Scholars are uncertain about the dates of Liu Haichan's life, and have said he lived in the 10th century,[9] Five Dynasties Period (907-960),[5] floruit 1031,.[10] and died before or circa 1050.[11][12] Holmes Welch notes the chronological problem with Liu Haichan's hagiography.[6] If he was a disciple of Lü Dongbin (fl. c. 800), a minister to Liu Shouguang in 911-913, and the teacher of Zhang Boduan in 1070, Liu Haichan "must have lived some 270 years, a ripe old age even among Taoists". Welch concludes that a disciple could adopt a Daoist master posthumously, either through books or visions.


Liu Haichan writing calligraphy on a wall, (c. 1600) woodblock print

Although Liu Haichan's alchemical texts and poems seem to have been well-known, many became lost works, excepting some citations in the canonical Daozang and quotes in several Song and Yuan neidan works. Liu was also famous for his poetry and the calligraphic traces he left on temple walls—a way of creating new holy places that was also favored by Lü Dongbin.[8]

The official bibliography sections of the (1060) New Book of Tang and the (1345) History of Song both ascribe the Huanjin pian 還金篇 "Chapters on Reverting Gold" to Liu Haichan, called Haichanzi Xuanying 海蟾子玄英, combining his Daoist names.[13] Another text attributed to Liu is the Huangdi Yinfujing jijie 黃帝陰符經集解 "Collected Interpretations of the Yellow Emperor's Hidden Talisman Classic",[7] which is purportedly drawn from ten different sources, many of which are clearly late fabrications.[4]

Liu's autobiographical Rudao ge 入道歌 "Song on Becoming a Taoist", which is probably a Quanzhen apocryphon, is included in his standard biography found in the Jinlian zhengzong ji, and was carved on stone in several locations.[8]

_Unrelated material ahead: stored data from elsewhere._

(* ===== verification/ServantManager.v ===== *)
(** * ServantManager: ServantHelperManager of ServantManager.h, and TarsNodeF

    The tables from adapters to servants and from names to the functions that
    serve them, and the heartbeats of TarsNodeF.cc and NodeF.h.  A [dispatcFunc]
    is a function from a request to a response, [None] when the [std::function]
    is empty; the number it returns is not used by its callers. *)

From Stdlib Require Import Strings.String.
From S2P Require Import Prelude Monitor ThreadDeque Wire Message BindAdapter.

Module ServantHelperManager.

Definition dispatcFunc := option (bytes → bytes).

Record t := mk {
  servantMap_ : StringMap.t dispatcFunc;
  adapterServant_ : StringMap.t bytes;
  servantAdapter_ : StringMap.t bytes
}.

Definition init : t := mk [] [] [].

Definition addServant (name : bytes) (func : dispatcFunc) (check : bool) (m : t) : outcome t :=
  if check && bool_decide (is_Some (StringMap.find name (servantAdapter_ m)))
  then Raise RuntimeError
  else Ok (mk (StringMap.insert name func (servantMap_ m)) (adapterServant_ m) (servantAdapter_ m)).

Definition set_adapter_servant (adapter servant : bytes) (m : t) : t :=
  mk (servantMap_ m) (StringMap.insert adapter servant (adapterServant_ m))
     (StringMap.insert servant adapter (servantAdapter_ m)).

Definition no_protocol : bytes := String.list_ascii_of_string "(NO TARSX PROTOCOL)".

Definition get_adapter_servant (adapter : bytes) (m : t) : bytes :=
  default no_protocol (StringMap.find adapter (adapterServant_ m)).

Definition get_servant_adapter (servant : bytes) (m : t) : bytes :=
  default [] (StringMap.find servant (servantAdapter_ m)).

(** [servantMap_[name]]: an unknown name is inserted with an empty function. *)
Definition get_funcByName (name : bytes) (m : t) : dispatcFunc * t :=
  match StringMap.find name (servantMap_ m) with
  | Some f => (f, m)
  | None => (None, mk (StringMap.insert name None (servantMap_ m)) (adapterServant_ m)
                      (servantAdapter_ m))
  end.

Lemma get_funcByName_added name func check m m' :
  addServant name func check m = Ok m' → get_funcByName name m' = (func, m').
Proof.
  unfold addServant, get_funcByName. destruct (_ && _); [done|]. intros [= <-]. simpl.
  by rewrite StringMap.find_insert_eq.
Qed.

Lemma get_adapter_servant_set adapter servant m :
  get_adapter_servant adapter (set_adapter_servant adapter servant m) = servant ∧
  get_servant_adapter servant (set_adapter_servant adapter servant m) = adapter.
Proof.
  unfold get_adapter_servant, get_servant_adapter, set_adapter_servant. simpl.
  by rewrite !StringMap.find_insert_eq.
Qed.

End ServantHelperManager.

(** ** Heartbeats *)

Module NodeF.

Record ServerInfo := mk_info {
  application : bytes;
  serverName : bytes;
  adapter : bytes;
  pid : Z
}.

Definition resetDefault : ServerInfo := mk_info [] [] [] 0.

(** [nodeProxy_] is the host and port of the proxy; [calls] are the requests
    passed to [tars_invoke_async("keepAlive", ...)]. *)
Record t := mk {
  nodeProxy_ : option (bytes * Z);
  serverInfo_ : ServerInfo;
  adapterSet_ : list bytes;
  calls : list bytes
}.

Definition init : t := mk None resetDefault [] [].

(** [node.substr(node.find(":") + 1)]: all of [node] when it has no colon. *)
Fixpoint after_colon (node : bytes) : option bytes :=
  match node with
  | [] => None
  | c :: node => if bool_decide (c = Wire.colon) then Some node else after_colon node
  end.

Definition set_nodeInfo (node app server : bytes) (getpid : Z) (n : t) : t :=
  let proxy := if bool_decide (node = []) then nodeProxy_ n
               else Some (Wire.before_colon node,
                          Wire.atoi (default node (after_colon node)) `mod` 2 ^ 16) in
  mk proxy (mk_info app server (adapter (serverInfo_ n)) getpid) (adapterSet_ n) (calls n).

(** [adapterSet_.insert(name)] on a [std::set]. *)
Fixpoint set_insert (name : bytes) (l : list bytes) : list bytes :=
  match l with
  | [] => [name]
  | x :: l => if bool_decide (name = x) then x :: l
              else if StringMap.str_ltb name x then name :: x :: l
              else x :: set_insert name l
  end.

(** [keepAlive_async]: the request that is sent. *)
Definition keepAlive_request (i : ServerInfo) : bytes :=
  application i ++ Wire.colon :: serverName i ++ Wire.colon ::
  Wire.to_string (pid i) ++ Wire.colon :: adapter i.

Definition AdminAdapter : bytes := String.list_ascii_of_string "AdminAdapter".

Definition keepAlive (name : bytes) (n : t) : t :=
  match nodeProxy_ n with
  | None => n
  | Some _ =>
      let s := set_insert name (adapterSet_ n) in
      if bool_decide (name ≠ AdminAdapter)
      then mk (nodeProxy_ n) (serverInfo_ n) s (calls n)
      else
        let i := serverInfo_ n in
        let sent := (λ x, keepAlive_request (mk_info (application i) (serverName i) x (pid i)))
                    <$> s in
        mk (nodeProxy_ n) (serverInfo_ n) [] (calls n ++ sent)
  end.

Lemma elem_of_set_insert name l x : x ∈ set_insert name l ↔ x = name ∨ x ∈ l.
Proof.
  induction l as [|y l IH]; simpl; [set_solver|].
  case_bool_decide as Hy; [subst; set_solver|].
  destruct (StringMap.str_ltb name y); set_solver.
Qed.

(** The beats of the adapters [names] are held back until that of the admin
    adapter, which reports each of them. *)
Lemma keepAlive_batch names n proxy :
  nodeProxy_ n = Some proxy → adapterSet_ n = [] → AdminAdapter ∉ names →
  let n' := foldl (λ n x, keepAlive x n) n names in
  calls n' = calls n ∧
  ∃ l, (∀ x, x ∈ l ↔ x = AdminAdapter ∨ x ∈ names) ∧
    let i := serverInfo_ n in
    calls (keepAlive AdminAdapter n') = calls n ++
      ((λ x, keepAlive_request (mk_info (application i) (serverName i) x (pid i))) <$> l).
Proof.
  intros Hp Hs Hno. assert (∀ names n, nodeProxy_ n = Some proxy → AdminAdapter ∉ names →
    let n' := foldl (λ n x, keepAlive x n) n names in
    calls n' = calls n ∧ nodeProxy_ n' = Some proxy ∧ serverInfo_ n' = serverInfo_ n ∧
    ∀ x, x ∈ adapterSet_ n' ↔ x ∈ adapterSet_ n ∨ x ∈ names) as Hfold.
  { clear. intros names. induction names as [|y names IH]; intros n Hp Hno; simpl.
    { split_and!; try done. intros x. rewrite elem_of_nil. tauto. }
    apply not_elem_of_cons in Hno as [Hy Hno].
    assert (keepAlive y n = mk (nodeProxy_ n) (serverInfo_ n) (set_insert y (adapterSet_ n)) (calls n))
      as -> by (unfold keepAlive; rewrite Hp, bool_decide_true by done; done).
    destruct (IH (mk (nodeProxy_ n) (serverInfo_ n) (set_insert y (adapterSet_ n)) (calls n)))
      as (? & ? & ? & Hx); [done|done|].
    split_and!; try done. intros x. rewrite Hx. cbn. rewrite elem_of_set_insert, elem_of_cons. tauto. }
  destruct (Hfold names n Hp Hno) as (Hc & Hp' & Hi & Hx). split; [done|].
  eexists. split; [|cbv zeta; unfold keepAlive at 1; rewrite Hp', bool_decide_false by tauto;
    cbn [calls]; by rewrite Hc, Hi].
  intros x. rewrite elem_of_set_insert, Hx, Hs, elem_of_nil. tauto.
Qed.

End NodeF.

A short work entitled Zhizhen ge 至真歌 "Song of Ultimate Perfection" is ascribed to Liu in the (1796-1820) Daozang jiyao 道藏輯要 "Essentials of the Daoist Canon". However, it identifies him as Haichan dijun 海蟾帝君, using the honorific title Dijun帝君 "Sovereign Lord" that Song emperor Külüg Khan bestowed on him in 1310, suggesting that this edition, if not the composition itself, dates no earlier than the 14th century.[4]

Quanzhen lineages[edit]

According to traditional Daoist legend, the Quanzhen "Complete Perfection" School was founded by Wang Chongyang (1113-1170) after he received enlightenment from the teachings of the immortals Zhongli Quan, Lü Dongbin, and Liu Haichan in 1159. After Wang's death, these four and Donghua dijun 東華帝君 "Master of Eastern Florescence" were declared the Five Patriarchs of the Quanzhen School.

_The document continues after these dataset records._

Lemma equal_range_spec (Hs : sorted) fuel : ∀ first len,
  (len ≤ fuel)%nat → (first + len ≤ length arr)%nat → below first → above (first + len) →
  let '(l, u) := equal_range_loop fuel arr first len v in
  (l ≤ u ≤ length arr)%nat ∧ below l ∧ not_below l ∧ not_above u ∧ above u.
Proof.
  assert (∀ n, below n → above n → (n ≤ length arr)%nat →
    (n ≤ n ≤ length arr)%nat ∧ below n ∧ not_below n ∧ not_above n ∧ above n) as Hend.
  { intros n Hb Ha Hn. split; [lia|]. split; [done|]. split; [|split; [|done]].
    - intros i Hi. by apply ltb_asym, Ha.
    - intros i Hi. by apply ltb_asym, Hb. }
  induction fuel as [|fuel IH]; intros first len Hf Hl Hb Ha; cbn [equal_range_loop].
  { apply Hend; [done| |lia]. by replace (first + len)%nat with first in Ha by lia. }
  destruct (Nat.eqb_spec len 0) as [->|Hlen]; [rewrite Nat.add_0_r in Ha; apply Hend; [done..|lia]|].
  halve len. destruct (ltb (at_ arr (first + half)) v) eqn:Hm.
  { apply IH; [lia|lia| |].
    - apply below_middle; [done|lia|by apply Is_true_true].
    - by replace (first + half + 1 + (len - half - 1))%nat with (first + len)%nat by lia. }
  destruct (ltb v (at_ arr (first + half))) eqn:Hm'.
  { apply IH; [lia|lia|done|]. apply above_middle; [done|by apply Is_true_true]. }
  destruct (lower_bound_spec Hs half first half) as (? & ? & ?);
    [lia|lia|done|by apply not_below_middle|].
  destruct (upper_bound_spec Hs (len - half - 1) (first + half + 1) (len - half - 1)) as (? & ? & ?);
    [lia|lia|by apply not_above_middle; [|lia|]| |].
  { by replace (first + half + 1 + (len - half - 1))%nat with (first + len)%nat by lia. }
  split; [lia|done].
Qed.

Lemma index_of_Some i : sorted → arr !! i = Some v → index_of v arr = Some i.
Proof.
  intros Hs. assert (∀ j, (j < i)%nat → arr !! j ≠ Some v ∨ arr !! i ≠ Some v) as Hno.
  { intros j Hj. destruct (decide (arr !! i = Some v)) as [Hi|?]; [left|by right].
    intros Hj'. pose proof (lookup_lt_Some _ _ _ Hi). pose proof (Hs j i ltac:(lia)) as Hlt.
    unfold at_ in Hlt. rewrite Hj', Hi in Hlt. cbn in Hlt. by rewrite ltb_irrefl in Hlt. }
  clear Hs. revert i Hno. induction arr as [|x l IH]; intros [|i] Hno Hi; try done; cbn in *.
  - injection Hi as ->. by rewrite bool_decide_true.
  - rewrite bool_decide_false.
    + by rewrite (IH i) by (done || intros j Hj; apply (Hno (S j)); lia).
    + intros ->. destruct (Hno 0%nat); [lia|done..].
Qed.

Lemma index_of_None : (∀ i, arr !! i ≠ Some v) → index_of v arr = None.
Proof.
  induction arr as [|x l IH]; intros Hno; [done|]. cbn. rewrite bool_decide_false.
  - by rewrite IH by (intros i; apply (Hno (S i))).
  - intros ->. by apply (Hno 0%nat).
Qed.

(** The range is empty, or it is the one place of [v]. *)
Lemma lookup_method_index : sorted → lookup_method arr v = index_of v arr.
Proof.
  intros Hs. unfold lookup_method, equal_range.
  pose proof (equal_range_spec Hs (length arr) 0 (length arr) ltac:(lia) ltac:(lia)) as Her.
  destruct (equal_range_loop _ _ _ _ _) as [l u].
  destruct Her as (Hlu & Hb & Hnb & Hna & Ha); [intros i ?; lia|intros i ?; lia|].
  assert (∀ i, (l ≤ i < u)%nat → arr !! i = Some v) as Hin.
  { intros i Hi. destruct (lookup_lt_is_Some_2 arr i) as [x Hx]; [lia|].
    specialize (Hnb i ltac:(lia)). specialize (Hna i ltac:(lia)). unfold at_ in *.
    rewrite Hx in *. cbn in *. destruct (ltb_total x v) as [H|[->|H]]; [|done|];
      apply Is_true_true in H; congruence. }
  destruct (Nat.eqb_spec l u) as [->|Hne].
  - symmetry. apply index_of_None. intros i Hi. pose proof (lookup_lt_Some _ _ _ Hi).
    assert (at_ arr i = v) as Hat by (unfold at_; by rewrite Hi).
    destruct (decide (i < u)%nat).
    + specialize (Hb i ltac:(lia)). rewrite Hat, ltb_irrefl in Hb. done.
    + specialize (Ha i ltac:(lia)). rewrite Hat, ltb_irrefl in Ha. done.
  - symmetry. apply index_of_Some; [done|]. apply Hin. lia.
Qed.

End search.

End Search.

(** ** The servants *)

Module Servants.

Import Str.

(** The number returned and the contents of [buffer]. *)
Definition result : Type := Z * bytes.

(** The method that [equal_range] finds, with the buffer as it was. *)
Definition dispatch (names : list bytes) (request buffer : bytes)
    (cases : nat → outcome result) : outcome result :=
  '(_, _, _, method) ← parseRequest request;
  let '(l, u) := Search.equal_range names method in
  if Nat.eqb l u then Ok (-3, buffer) else cases l.

Definition Hello_all : list bytes := [str "test"; str "testHello"].
Definition ServerF_all : list bytes := [str "keepAlive"; str "reportVersion"].
Definition AdminF_all : list bytes := [str "notify"; str "shutdown"].
Definition Node_all : list bytes := [str "startServer"; str "stopServer"].

(** [test]: the response that is put together is not the one that is assigned. *)
Definition test (req buffer : bytes) : outcome result :=
  response ← reply req "test response"; Ok (0, req).

Definition testHello (req buffer : bytes) : outcome result :=
  response ← reply req "testHello response"; Ok (0, req).

Definition HelloImp (request buffer : bytes) : outcome result :=
  dispatch Hello_all request buffer (λ i,
    match i with
    | 0%nat => test request buffer
    | 1%nat => testHello request buffer
    | _ => Ok (0, buffer)
    end).

Definition keepAlive (req buffer : bytes) : outcome result :=
  response ← reply req "I have received"; Ok (-1, response).

Definition ServerImp (request buffer : bytes) : outcome result :=
  dispatch ServerF_all request buffer (λ i,
    match i with
    | 0%nat => keepAlive request buffer
    | 1%nat => Ok (-3, buffer)
    | _ => Ok (0, buffer)
    end).

(** The second component says whether [shutdown] has called
    [Application::terminate()]. *)
Definition AdminServant (request buffer : bytes) : outcome (result * bool) :=
  '(_, _, _, method) ← parseRequest request;
  let '(l, u) := Search.equal_range AdminF_all method in
  if Nat.eqb l u then Ok ((-3, buffer), false)
  else match l with
       | 0%nat => Ok ((0, buffer), false)
       | 1%nat => Ok ((0, buffer), true)
       | _ => Ok ((0, buffer), false)
       end.

(** The body of the only case of the [switch] is commented out. *)
Definition NodeImp (request buffer : bytes) : outcome result :=
  dispatch Node_all request buffer (λ _, Ok (0, buffer)).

In the late 12th century, the Quanzhen School neidan "internal alchemy" tradition came to be divided into a Beizong 北宗 "Northern Lineage" and Nanzong 南宗 "Southern Lineage", terms first used by Chan Buddhism. The date when the term Nanzong came into use is uncertain, and Boltz describes the lineage as ex post facto.[4] The Northern Lineage emphasized monastic discipline, ascetic practices, and celibacy, along with some neidan practices.[14] The primary concern of the Southern Lineage was neidan, and compared to the Nanzong, it was smaller, more loosely organized, and did not require members to become monks.[6]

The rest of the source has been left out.